Aim of the exercise
In the listing below, locate the lines bearing the word "Definition". Copy every one of them.
Material for the task section start
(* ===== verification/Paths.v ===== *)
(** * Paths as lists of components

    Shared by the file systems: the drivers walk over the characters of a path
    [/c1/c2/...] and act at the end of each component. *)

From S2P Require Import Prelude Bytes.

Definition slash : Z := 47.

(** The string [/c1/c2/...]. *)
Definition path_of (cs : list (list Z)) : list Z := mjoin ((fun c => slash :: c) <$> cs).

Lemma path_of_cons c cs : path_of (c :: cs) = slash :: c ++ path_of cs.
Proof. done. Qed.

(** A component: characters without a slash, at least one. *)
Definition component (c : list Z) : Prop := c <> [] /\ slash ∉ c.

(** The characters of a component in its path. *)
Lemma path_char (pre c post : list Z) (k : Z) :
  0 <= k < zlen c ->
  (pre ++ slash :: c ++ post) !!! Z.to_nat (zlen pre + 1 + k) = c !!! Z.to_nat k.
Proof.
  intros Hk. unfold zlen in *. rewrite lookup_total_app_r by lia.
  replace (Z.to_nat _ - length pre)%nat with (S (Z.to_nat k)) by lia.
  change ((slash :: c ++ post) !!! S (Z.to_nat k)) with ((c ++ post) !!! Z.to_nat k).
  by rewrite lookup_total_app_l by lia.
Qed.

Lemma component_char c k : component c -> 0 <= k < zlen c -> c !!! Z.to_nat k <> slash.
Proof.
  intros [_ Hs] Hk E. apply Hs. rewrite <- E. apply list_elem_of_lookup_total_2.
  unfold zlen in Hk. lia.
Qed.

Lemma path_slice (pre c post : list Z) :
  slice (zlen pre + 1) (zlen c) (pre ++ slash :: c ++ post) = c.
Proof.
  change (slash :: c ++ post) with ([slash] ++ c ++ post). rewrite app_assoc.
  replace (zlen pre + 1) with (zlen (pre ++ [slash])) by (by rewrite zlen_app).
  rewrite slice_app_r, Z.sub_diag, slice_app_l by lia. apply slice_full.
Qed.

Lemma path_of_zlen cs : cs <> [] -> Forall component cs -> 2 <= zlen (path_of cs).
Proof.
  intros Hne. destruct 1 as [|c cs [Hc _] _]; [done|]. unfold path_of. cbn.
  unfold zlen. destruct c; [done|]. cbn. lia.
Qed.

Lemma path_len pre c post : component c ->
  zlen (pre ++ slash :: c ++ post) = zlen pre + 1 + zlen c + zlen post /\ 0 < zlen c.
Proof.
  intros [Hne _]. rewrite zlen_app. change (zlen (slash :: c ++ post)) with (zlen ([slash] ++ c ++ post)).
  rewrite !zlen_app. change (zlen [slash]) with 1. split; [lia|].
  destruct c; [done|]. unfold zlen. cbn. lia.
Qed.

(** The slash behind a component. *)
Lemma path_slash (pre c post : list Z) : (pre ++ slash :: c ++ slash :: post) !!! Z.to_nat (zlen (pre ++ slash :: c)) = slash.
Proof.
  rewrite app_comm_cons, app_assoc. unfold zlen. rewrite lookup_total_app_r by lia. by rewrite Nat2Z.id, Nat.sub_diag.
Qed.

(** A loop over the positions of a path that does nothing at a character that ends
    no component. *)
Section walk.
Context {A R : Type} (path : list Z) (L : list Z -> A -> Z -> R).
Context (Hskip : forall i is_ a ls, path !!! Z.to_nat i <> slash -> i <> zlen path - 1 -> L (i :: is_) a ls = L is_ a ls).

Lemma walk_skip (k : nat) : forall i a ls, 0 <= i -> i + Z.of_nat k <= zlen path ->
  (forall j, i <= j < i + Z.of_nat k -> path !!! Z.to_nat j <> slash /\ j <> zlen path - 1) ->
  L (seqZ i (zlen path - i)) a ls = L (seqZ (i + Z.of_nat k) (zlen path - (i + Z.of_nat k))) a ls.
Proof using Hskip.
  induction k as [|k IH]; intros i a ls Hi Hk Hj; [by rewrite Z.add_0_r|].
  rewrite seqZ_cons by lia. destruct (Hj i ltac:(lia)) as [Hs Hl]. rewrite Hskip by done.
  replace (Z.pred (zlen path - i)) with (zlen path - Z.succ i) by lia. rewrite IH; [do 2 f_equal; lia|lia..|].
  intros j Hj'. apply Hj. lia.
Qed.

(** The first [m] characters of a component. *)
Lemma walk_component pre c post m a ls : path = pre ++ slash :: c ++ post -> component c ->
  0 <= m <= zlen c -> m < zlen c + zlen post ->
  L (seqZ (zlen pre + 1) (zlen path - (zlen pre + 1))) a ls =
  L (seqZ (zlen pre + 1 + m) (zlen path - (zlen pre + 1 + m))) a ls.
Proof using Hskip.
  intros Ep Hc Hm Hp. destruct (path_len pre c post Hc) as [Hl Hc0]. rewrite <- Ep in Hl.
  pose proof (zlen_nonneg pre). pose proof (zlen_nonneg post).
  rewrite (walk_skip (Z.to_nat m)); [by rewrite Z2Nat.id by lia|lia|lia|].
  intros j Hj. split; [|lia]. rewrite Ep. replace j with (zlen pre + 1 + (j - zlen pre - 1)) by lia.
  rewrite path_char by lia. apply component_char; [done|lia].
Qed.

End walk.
Material for the task section end
Written answer
Definition slash : Z := 47.
Definition path_of (cs : list (list Z)) : list Z := mjoin ((fun c => slash :: c) <$> cs).
Definition component (c : list Z) : Prop := c <> [] /\ slash ∉ c.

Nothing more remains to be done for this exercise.